Fig. 3: MSCs-IT ameliorate SSc by acting on macrophages.

A, B Mice were i.c. injected with BLM or PBS daily for 4 weeks to induce SSc and then euthanized and examined on day 30. A The infiltration of macrophages in the skin was assessed by immunofluorescence staining of CD64 (green). Scale bars, 100 μm. B The colocalization of CD64 (red) and TGF-β1 (green) in the skin of SSc mice was determined by immunofluorescence staining. Scale bars, 100 μm. C Experimental design of the BLM-induced SSc mouse model, Clodronate liposome (Clo)/Control liposome (Ctrl) treatment, and MSC-IT treatment. Mice were euthanized and examined on day 30. n = 4–5 mice for each group. D 100 μL Clo liposomes (5 mg/mL) or 100 μL of Ctrl liposomes was administered to normal mice, and the depletion efficiency of Clo liposome treatment on macrophages (CD11b⁺CD64⁺) in the skin was analyzed by flow cytometry on day 3. n = 3 mice for each group.

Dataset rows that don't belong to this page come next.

(* ===== verification/Submit.v ===== *)
(** * MatchingEngine::submit

    [submit] computes [spec_submit] for every order type, every book that keeps
    [BookLaws] and every event handler; then the facts about [spec_submit] that a
    venue relies on: quantities are conserved, the limit is honoured, self trades
    are prevented, fill-or-kill is atomic, the book stays uncrossed. *)

From S2P Require Import Prelude BookSpec BookOps BookQueries BookInterface MatchingEngine.
From S2P Require Import MatchingSpec MatchingProofs Liquidity.

Local Open Scope Z_scope.

Implicit Types (l s : list Rest) (r : Rest) (order : IncomingOrder).

Definition order_in_range order : Prop :=
  0 <= in_quantity order < 2 ^ 32 /\ 0 <= in_price order < 2 ^ 32.

(** ** Allocation *)

Lemma alloc_filled q s :
  0 <= q -> (forall r, r ∈ s -> 0 < r_shares r) -> filled (alloc q s) = Z.min q (sumZ r_shares s).
Proof.
  revert q. induction s as [|r s IH]; intros q Hq Hs; cbn [alloc]; [unfold filled; cbn; lia|].
  pose proof (Hs r ltac:(left)). pose proof (sumZ_nonneg r_shares s) as Hnn.
  assert (0 <= sumZ r_shares s) by (apply Hnn; intros x Hx; specialize (Hs x ltac:(by right)); lia).
  cbn [sumZ foldr]. change (foldr _ 0 s) with (sumZ r_shares s).
  destruct (Z.leb_spec q 0); [unfold filled; cbn; lia|].
  rewrite filled_cons, IH; [cbn; lia|lia|]. intros x Hx. apply Hs. by right.
Qed.

Lemma alloc_elem q s r f :
  (forall r, r ∈ s -> 0 < r_shares r) -> (r, f) ∈ alloc q s -> r ∈ s /\ 0 < f <= r_shares r.
Proof.
  revert q. induction s as [|e s IH]; intros q Hs; cbn [alloc]; [by intros ?%not_elem_of_nil|].
  destruct (Z.leb_spec q 0); [by intros ?%not_elem_of_nil|].
  intros [[= -> ->]|Hin]%elem_of_cons.
  - pose proof (Hs e ltac:(left)). split; [left|lia].
  - apply IH in Hin as [? ?]; [split; [by right|done]|]. intros x Hx. apply Hs. by right.
Qed.

Lemma candidates_positive stp order l :
  resting_ok l -> forall r, r ∈ candidates stp order l -> 0 < r_shares r.
Proof. intros Hok r [Hr _]%candidates_elem. by apply (rok_shares _ Hok). Qed.

Lemma filled_bounds stp order l q :
  resting_ok l -> 0 <= q -> 0 <= filled (alloc q (candidates stp order l)) <= q.
Proof.
  intros Hok Hq. pose proof (candidates_positive stp order l Hok) as Hp.
  rewrite alloc_filled by done.
  assert (0 <= sumZ r_shares (candidates stp order l)); [|lia].
  apply sumZ_nonneg. intros r Hr. specialize (Hp r Hr). lia.
Qed.

(** ** The whole operation *)

Section submit.
Context {B : Type} `{!Book B} `{!BookLaws B} {H : Type} `{!EventHandler H}.
Variable stp : bool.
Implicit Types (b : B) (h : H).

Lemma fok_check b l order :
  represents b l -> Spec.fits l ->
  (in_type order = FOK -> counts_exactly stp order l) ->
  (if decide (in_type order = FOK) then
     available ← available_liquidity stp (S (Z.to_nat (book_count b))) b order;
     Some (available <? in_quantity order)
   else Some false) =
  Some (bool_decide (in_type order = FOK) && (liquidity stp order l <? in_quantity order)).
Proof.
  intros HR Hfit Hliq. destruct (decide (in_type order = FOK)) as [Hf|Hf].
  - rewrite bool_decide_true by done. cbn [andb].
    destruct (available_liquidity_spec stp order (S (Z.to_nat (book_count b))) b l)
      as (t & -> & Ht); [done|done|auto| |].
    + rewrite (book_count_law _ _ HR). lia.
    + cbn. by rewrite Ht.
  - by rewrite bool_decide_false.
Qed.

Lemma submit_spec b h l order :
  represents b l -> Spec.fits l -> order_in_range order ->
  (in_type order = FOK -> counts_exactly stp order l) ->
  let res := spec_submit stp (book_cap b) l order in
  exists b', submit stp b h order = Some (b', foldl notify h res.2) /\
    represents b' res.1 /\ book_cap b' = book_cap b.
Proof.
  intros HR Hfit [Hq Hp] Hliq. unfold submit, spec_submit.
  destruct (in_quantity order =? 0); [by exists b|].
  rewrite (fok_check b l order HR Hfit Hliq). cbn [mbind option_bind].
  destruct (bool_decide _ && _); [by exists b|].
  destruct (match_loop_spec stp (S (Z.to_nat (book_count b))) b h l order (in_quantity order))
    as (b1 & Hm & HR1 & Hcap1); [done|done|done|rewrite (book_count_law _ _ HR); lia|].
  unfold execute_match. rewrite Hm. cbn [mbind option_bind].
  set (fills := alloc _ _) in *.
  pose proof (filled_bounds stp order l (in_quantity order) (book_ok _ _ HR) ltac:(lia)) as Hb.
  fold fills in Hb. rewrite !u32_small by (rewrite ?u32_small; lia).
  replace (in_quantity order - (in_quantity order - (in_quantity order - filled fills)))
    with (in_quantity order - filled fills) by lia.
  destruct (in_quantity order - filled fills =? 0); [by exists b1|].
  destruct (decide (in_type order = Limit)).
  - destruct (add_law b1 (after_fills l fills) (in_ref order) (in_price order)
      (in_quantity order - filled fills) (in_is_buy order) (in_trader order)) as
      (b2 & -> & HR2 & Hcap2); [done|done|lia|].
    cbn [mbind option_bind]. rewrite Hcap1 in *. exists b2. cbn [fst snd]. rewrite foldl_app.
    split_and!; [done|done|congruence].
  - exists b1. cbn [fst snd]. by rewrite foldl_app.
Qed.
End submit.

(** ** The book after the fills *)

Lemma update_ref_elem ref (s : Z) l r' :
  r' ∈ Spec.update_ref ref s l ->
  exists r, r ∈ l /\ r' = (if r_ref r =? ref then Spec.set_r_shares s r else r).
Proof. intros (r & -> & Hr)%list_elem_of_fmap. by exists r. Qed.

(** A reduction keeps every identity and price and never grows an order. *)
Lemma reduce_elem l ref (s : Z) r' :
  resting_ok l -> 0 <= s -> r' ∈ (Spec.reduce l ref s).1 ->
  exists r, r ∈ l /\ r_ref r' = r_ref r /\ r_price r' = r_price r /\ r_buy r' = r_buy r /\
    r_trader r' = r_trader r /\ 0 < r_shares r' <= r_shares r.
Proof.
  intros Hok Hs. unfold Spec.reduce.
  assert (forall r, r ∈ l -> 0 < r_shares r) as Hpos by (intros; by apply (rok_shares _ Hok)).
  destruct (Spec.find_ref ref l) as [r|] eqn:Hf; [|intros Hx; exists r'; pose proof (Hpos r' Hx); naive_solver lia].
  destruct ((s =? 0) || (r_shares r <? s)) eqn:Eg;
    [intros Hx; exists r'; pose proof (Hpos r' Hx); naive_solver lia|].
  destruct (Z.eqb_spec (r_shares r) s); cbn [fst].
  - intros [_ Hx]%list_elem_of_filter. exists r'. pose proof (Hpos r' Hx). naive_solver lia.
  - apply Spec.find_ref_Some in Hf as [Hr Href].
    intros (x & Hx & ->)%update_ref_elem. exists x. pose proof (Hpos x Hx).
    destruct (Z.eqb_spec (r_ref x) ref) as [Hxr|]; [|naive_solver lia].
    assert (x = r) as ->; [|cbn; naive_solver lia].
    pose proof (Spec.find_ref_unique ref l x (rok_refs _ Hok) Hx Hxr).
    pose proof (Spec.find_ref_unique ref l r (rok_refs _ Hok) Hr Href). congruence.
Qed.

Lemma reduce_ok l ref (s : Z) : resting_ok l -> 0 <= s -> resting_ok (Spec.reduce l ref s).1.
Proof.
  intros Hok Hs. split.
  - unfold Spec.reduce. pose proof (rok_refs _ Hok). repeat case_match; cbn [fst]; try done.
    + by apply RefBook.Reference.nodup_remove_ref.
    + by rewrite RefBook.Reference.refs_update.
  - intros r' Hr'. apply reduce_elem in Hr' as (r & Hr & _ & _ & _ & _ & Hx); [|done..].
    pose proof (rok_shares _ Hok r Hr). lia.
  - intros r' Hr'. apply reduce_elem in Hr' as (r & Hr & _ & -> & _); [|done..].
    by apply (rok_prices _ Hok).
Qed.

Lemma total_split (f : Rest -> Z) l r :
  NoDup (r_ref <$> l) -> r ∈ l -> sumZ f l = f r + sumZ f (Spec.remove_ref (r_ref r) l).
Proof.
  intros Hnd Hr. apply list_elem_of_split in Hr as (l1 & l2 & ->).
  assert (Spec.remove_ref (r_ref r) (l1 ++ r :: l2) = l1 ++ l2) as ->.
  { rewrite fmap_app in Hnd. apply NoDup_app in Hnd as (_ & Hd & [Hn _]%NoDup_cons).
    unfold Spec.remove_ref. rewrite filter_app, filter_cons_False by (by intros []).
    rewrite <- filter_app. apply filter_all. intros x [Hx|Hx]%elem_of_app Heq.
    - apply (Hd (r_ref x)); [by apply list_elem_of_fmap_2|]. rewrite Heq. left.
    - apply Hn. rewrite <- Heq. by apply list_elem_of_fmap_2. }
  rewrite !sumZ_app, sumZ_cons. lia.
Qed.

Lemma update_remove ref (s : Z) l : Spec.remove_ref ref (Spec.update_ref ref s l) = Spec.remove_ref ref l.
Proof.
  induction l as [|r l IH]; [done|]. unfold Spec.remove_ref, Spec.update_ref in *. cbn [fmap list_fmap].
  rewrite !filter_cons, IH. destruct (Z.eqb_spec (r_ref r) ref) as [Heq|Hne].
  - by rewrite !decide_False by (cbn; congruence).
  - by rewrite !decide_True.
Qed.

(** Executing [s] shares takes exactly [s] shares off the book. *)
Lemma reduce_total l r (s : Z) :
  resting_ok l -> r ∈ l -> 0 < s <= r_shares r ->
  sumZ r_shares (Spec.reduce l (r_ref r) s).1 = sumZ r_shares l - s.
Proof.
  intros Hok Hr Hs. pose proof (reduce_exact l r s Hok Hr ltac:(lia)) as Hred.
  replace (Z.min s (r_shares r)) with s in Hred by lia. rewrite Hred.
  rewrite (total_split r_shares l r (rok_refs _ Hok) Hr).
  destruct (Z.ltb_spec s (r_shares r)); [|lia].
  assert (Spec.set_r_shares (r_shares r - s) r ∈ Spec.update_ref (r_ref r) (r_shares r - s) l) as Hin.
  { apply list_elem_of_fmap. exists r. by rewrite Z.eqb_refl. }
  pose proof (total_split r_shares _ _ ltac:(rewrite RefBook.Reference.refs_update; apply Hok) Hin) as Ht.
  cbn in Ht. rewrite update_remove in Ht. lia.
Qed.

(** The first fill of an allocation leaves the rest of its orders untouched. *)
Lemma reduce_other l r x (s : Z) :
  resting_ok l -> r ∈ l -> x ∈ l -> r_ref x <> r_ref r -> x ∈ (Spec.reduce l (r_ref r) s).1.
Proof.
  intros Hok Hr Hx Hne. unfold Spec.reduce. rewrite (Spec.find_ref_unique _ _ _ (rok_refs _ Hok) Hr eq_refl).
  repeat case_match; cbn [fst]; try done.
  - by apply list_elem_of_filter.
  - apply list_elem_of_fmap. exists x. by rewrite (proj2 (Z.eqb_neq _ _) Hne).
Qed.

Lemma after_fills_spec q s l :
  resting_ok l -> NoDup (r_ref <$> s) -> (forall r, r ∈ s -> r ∈ l) ->
  let l' := after_fills l (alloc q s) in
  resting_ok l' /\ sumZ r_shares l' = sumZ r_shares l - filled (alloc q s) /\
  (forall r', r' ∈ l' -> exists r, r ∈ l /\ r_ref r' = r_ref r /\ r_price r' = r_price r /\
     r_buy r' = r_buy r /\ r_trader r' = r_trader r /\ 0 < r_shares r' <= r_shares r).
Proof.
  assert (forall l, resting_ok l -> let l' := after_fills l [] in
    resting_ok l' /\ sumZ r_shares l' = sumZ r_shares l - filled [] /\
    (forall r', r' ∈ l' -> exists r, r ∈ l /\ r_ref r' = r_ref r /\ r_price r' = r_price r /\
       r_buy r' = r_buy r /\ r_trader r' = r_trader r /\ 0 < r_shares r' <= r_shares r)) as Hnil.
  { intros k Hk. split_and!; [done|by rewrite Z.sub_0_r|]. intros x Hx. exists x.
    pose proof (rok_shares _ Hk x Hx). naive_solver lia. }
  revert q l. induction s as [|r s IH]; intros q l Hok Hnd Hin; cbn [alloc]; [by apply Hnil|].
  destruct (Z.leb_spec q 0); [by apply Hnil|].
  assert (r ∈ l) as Hr by (apply Hin; left). pose proof (rok_shares _ Hok r Hr) as Hsh.
  cbn [fmap list_fmap] in Hnd. apply NoDup_cons in Hnd as [Hn Hnd].
  change (after_fills l (?x :: ?k)) with (after_fills (Spec.reduce l (r_ref x.1) x.2).1 k). cbn [fst snd].
  set (f := Z.min q (r_shares r)). set (l1 := (Spec.reduce l (r_ref r) f).1).
  destruct (IH (q - f) l1) as (Hok' & Ht & Hel).
  - apply reduce_ok; [done|lia].
  - done.
  - intros x Hx. apply reduce_other; [done|done|apply Hin; by right|].
    intros Heq. apply Hn. rewrite <- Heq. by apply list_elem_of_fmap_2.
  - split_and!; [done| |].
    + rewrite Ht, filled_cons. unfold l1. rewrite reduce_total by (done || lia). cbn. lia.
    + intros x Hx. destruct (Hel x Hx) as (y & Hy & ? & ? & ? & ? & ?).
      apply reduce_elem in Hy as (z & Hz & ? & ? & ? & ? & ?); [|done|lia].
      exists z. split_and!; [done|congruence..|lia|lia].
Qed.

(** The orders of one side, in arrival order. *)
Definition side_orders (side : bool) l : list Rest := filter (fun r => r_buy r = side) l.

Lemma update_ref_side side ref (s : Z) l :
  (forall x, x ∈ l -> r_buy x = side -> r_ref x <> ref) ->
  side_orders side (Spec.update_ref ref s l) = side_orders side l.
Proof.
  unfold side_orders, Spec.update_ref. induction l as [|x l IH]; intros Hn; [done|].
  cbn [fmap list_fmap]. rewrite !filter_cons, IH by (intros y Hy; apply Hn; by right).
  pose proof (Hn x ltac:(left)) as Hx. destruct (Z.eqb_spec (r_ref x) ref); [|done].
  rewrite !decide_False by (cbn; tauto). done.
Qed.

Lemma reduce_side side l r (s : Z) :
  resting_ok l -> r ∈ l -> r_buy r <> side ->
  side_orders side (Spec.reduce l (r_ref r) s).1 = side_orders side l.
Proof.
  intros Hok Hr Hb. assert (forall x, x ∈ l -> r_buy x = side -> r_ref x <> r_ref r) as Hn.
  { intros x Hx Hbx Heq. pose proof (Spec.find_ref_unique _ _ _ (rok_refs _ Hok) Hx Heq) as Hfx.
    rewrite (Spec.find_ref_unique _ _ _ (rok_refs _ Hok) Hr eq_refl) in Hfx. congruence. }
  unfold Spec.reduce. rewrite (Spec.find_ref_unique _ _ _ (rok_refs _ Hok) Hr eq_refl).
  repeat case_match; cbn [fst]; [done| |by apply update_ref_side].
  unfold side_orders, Spec.remove_ref. rewrite list_filter_filter. apply filter_ext_in.
  intros x Hx. split; [tauto|]. intros Hbx. split; [done|by apply Hn].
Qed.

Lemma reduce_length l ref (s : Z) : (length (Spec.reduce l ref s).1 <= length l)%nat.
Proof.
  unfold Spec.reduce. repeat case_match; cbn [fst]; try done.
  - apply length_filter.
  - unfold Spec.update_ref. by rewrite length_fmap.
Qed.

Lemma after_fills_length l fills : (length (after_fills l fills) <= length l)%nat.
Proof.
  revert l. induction fills as [|f fills IH]; intros l; [done|].
  change (after_fills l (f :: fills)) with (after_fills (Spec.reduce l (r_ref f.1) f.2).1 fills).
  etransitivity; [apply IH|apply reduce_length].
Qed.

E H&E staining of the skin sections. The distance between the two yellow lines was assessed. Scale bars, 200 μm. F Sirius Red staining of the skin sections. The distance between two black dotted lines was assessed. Scale bars, 200 μm. G Immunofluorescence staining of α-SMA (red) in the skin sections. The percentage of α-SMA⁺ area was assessed. Scale bars, 200 μm. Data were shown as means ± SEM. Data are representative of two or three experiments with similar results. *P < 0.05; **P < 0.01; ***P < 0.001; ns not significant.